Earlier this month, President Biden outlined an ambitious plan to reduce cancer deaths, reigniting his famous “Cancer Moonshot” idea, which he first proposed in 2016 and reignited in February of this year. This second “reignition” aims to cut cancer deaths in half over the next 25 years. That’s an admirable goal, but it’s also impossible to achieve, thanks to government price controls that the president himself recently signed into law.

Until repealed, Mr. Biden’s price controls will ensure Mr. Biden’s cancer moonshot never gets off the ground.

Experts across the spectrum agree the price controls in the newly signed Inflation Reduction Act will stifle the development of new, life-saving drugs, and especially cancer drugs. It’s not a question of whether there will be fewer cures, but how many fewer.

The IRA includes a pair of new government mandates aimed at forcing down prescription drug costs: a drug price-dictation scheme misleadingly labeled a process for Medicare to “negotiate” drug prices with drugmakers, and stringent caps on future pharmaceutical price increases to match inflation.

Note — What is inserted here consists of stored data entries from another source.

(* ===== verification/RChannel.v ===== *)
(** * Channels between nodes ([src/rpc_rchannel.cpp])

    One side of each payment channel whose other side is on another node: the messages of
    the peer, the outbox of the node's own proposals, the queue of HTLC forwards, settles
    and fails, and the files. [std::map] is a [gmap] visited in the order of its keys.
    The wallet store, the random generator and the file system are the class [ChanEnv];
    random draws are numbered by the count of earlier ones. A message is handled at one
    reading of the clock and one chain height. *)
From stdpp Require Import sorting.
From S2P Require Import Prelude Strings Lines Crypto Types Wire Block Script Channel ChannelText Onion.

Record WalletKeys := mkWalletKeys { wk_address : string; wk_public_key : string; wk_sign : string → string }.

Class ChanEnv := {
  load_wallet_keys : string → result WalletKeys;
  random_hex : nat → result string;
  onion_keygen : nat → option (Bytes * Bytes);
  disk_takes : string → string → bool;
  junk : Z;
}.

Record RemoteChannel := mkRemoteChannel {
  wallet : string;
  rpeer : string;
  status : string;
  ch : Channel;
  busy : bool;
  out_phase : string;
  out_state : string;
  out_kind : string;
  out_extra : string;
  out_action : string;
  attempts : Z;
  last_error : string;
  next_try : Z;
  in_effect : string;
  pending_since : Z;
}.

#[export] Instance PeerUpdate_eq_dec : EqDecision PeerUpdate.
Proof. solve_decision. Defined.

Record Server := mkServer {
  rchannels : gmap string RemoteChannel;
  opening : gmap string RemoteChannel;
  loaded : bool;
  invoices : gmap string string;
  links : gmap string string;
  payments : gmap string string;
  actions : list string;
  fault : string;
  route_pk : Bytes;
  route_sk : Bytes;
  onion_seen : gset string;
  drawn : nat;
  chan_files : gmap string string;
  meta_file : option string;
  key_file : option string;
}.

(** ** Single-field writes *)

Definition set_ch (c : Channel) (r : RemoteChannel) : RemoteChannel :=
  mkRemoteChannel (wallet r) (rpeer r) (status r) c (busy r) (out_phase r) (out_state r) (out_kind r) (out_extra r)
    (out_action r) (attempts r) (last_error r) (next_try r) (in_effect r) (pending_since r).
Definition set_status (v : string) (r : RemoteChannel) : RemoteChannel :=
  mkRemoteChannel (wallet r) (rpeer r) v (ch r) (busy r) (out_phase r) (out_state r) (out_kind r) (out_extra r)
    (out_action r) (attempts r) (last_error r) (next_try r) (in_effect r) (pending_since r).
Definition set_busy (v : bool) (r : RemoteChannel) : RemoteChannel :=
  mkRemoteChannel (wallet r) (rpeer r) (status r) (ch r) v (out_phase r) (out_state r) (out_kind r) (out_extra r)
    (out_action r) (attempts r) (last_error r) (next_try r) (in_effect r) (pending_since r).
Definition set_out (ph st k ex ac : string) (r : RemoteChannel) : RemoteChannel :=
  mkRemoteChannel (wallet r) (rpeer r) (status r) (ch r) (busy r) ph st k ex ac
    (attempts r) (last_error r) (next_try r) (in_effect r) (pending_since r).
Definition set_phase (ph : string) (r : RemoteChannel) : RemoteChannel :=
  set_out ph (out_state r) (out_kind r) (out_extra r) (out_action r) r.
Definition set_tries (a : Z) (e : string) (t : Z) (r : RemoteChannel) : RemoteChannel :=
  mkRemoteChannel (wallet r) (rpeer r) (status r) (ch r) (busy r) (out_phase r) (out_state r) (out_kind r) (out_extra r)
    (out_action r) a e t (in_effect r) (pending_since r).
Definition set_in (eff : string) (since : Z) (r : RemoteChannel) : RemoteChannel :=
  mkRemoteChannel (wallet r) (rpeer r) (status r) (ch r) (busy r) (out_phase r) (out_state r) (out_kind r) (out_extra r)
    (out_action r) (attempts r) (last_error r) (next_try r) eff since.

The “negotiation” mandate requires Medicare to set a "maximum fair price” for high-cost, high-use drugs deemed to have insufficient generic competition and then to “negotiate” deep discounts down from these maximums. Failure to “negotiate” will subject a manufacturer to a draconian 95% tax on gross receipts from its sales of the drug – a death sentence for the product. The Godfather would be proud.

A major, perverse effect of these mandates will be to cause initial launch prices of new drugs to go up, because drugmakers will have little choice but to try to recover their enormous investment costs up front. On average, it takes ten years and $3 billion to develop a new drug in this country.

A second perverse result will be higher drug costs for the 155 million Americans who obtain their health insurance through the workplace. This will happen because the IRA’s mandates apply to Medicare but not to workplace health plans. Inevitably, manufacturers will shift costs onto the privately insured.

Less competition will lead not only to higher prices, but also to less funding for research and development. Researchers at the University of Chicago estimate biomedical R&D will fall by nearly 20%  through 2039. That’s an estimated $663 billion over the next generation that will not be invested in developing new, life-saving therapies, and an estimated 135 new medicines that will never come to market.

Which brings us to the cancer moonshot. The negative effects of government price controls will disproportionately fall on cancer research. In fact, cancer-specific research will fall by an estimated $18 billion a year. That’s more than nine times as much money as would be added by the moonshot initiative!

While Congressional Democrats have contended that greater funding for the National Institutes of Health and the Food and Drug Administration will make up for the reductions in pharmaceutical innovation, throwing more money at these big bureaucracies won’t generate miracles. NIH is designed to fund basic research, not product development. And the FDA is notoriously slow and over-cautious. For example, it sometimes forbids the sale of new drugs in the U.S. that have been on the market in Europe and Japan for years.

When President Biden reignited his cancer initiative back in February, he claimed that “because of recent progress in cancer therapeutics … it’s now possible to set ambitious goals.” But six months later, he signed a bill making those goals impossible to achieve.

It’s not too late to end this self-sabotage. We can give cancer patients hope by replacing today’s carcinogenic price controls with robust R&D and market-driven innovation. We can supercharge that innovation by removing senseless government barriers to competition and empowering patients with more personal options.

We can shoot for the moon without shooting ourselves in the foot.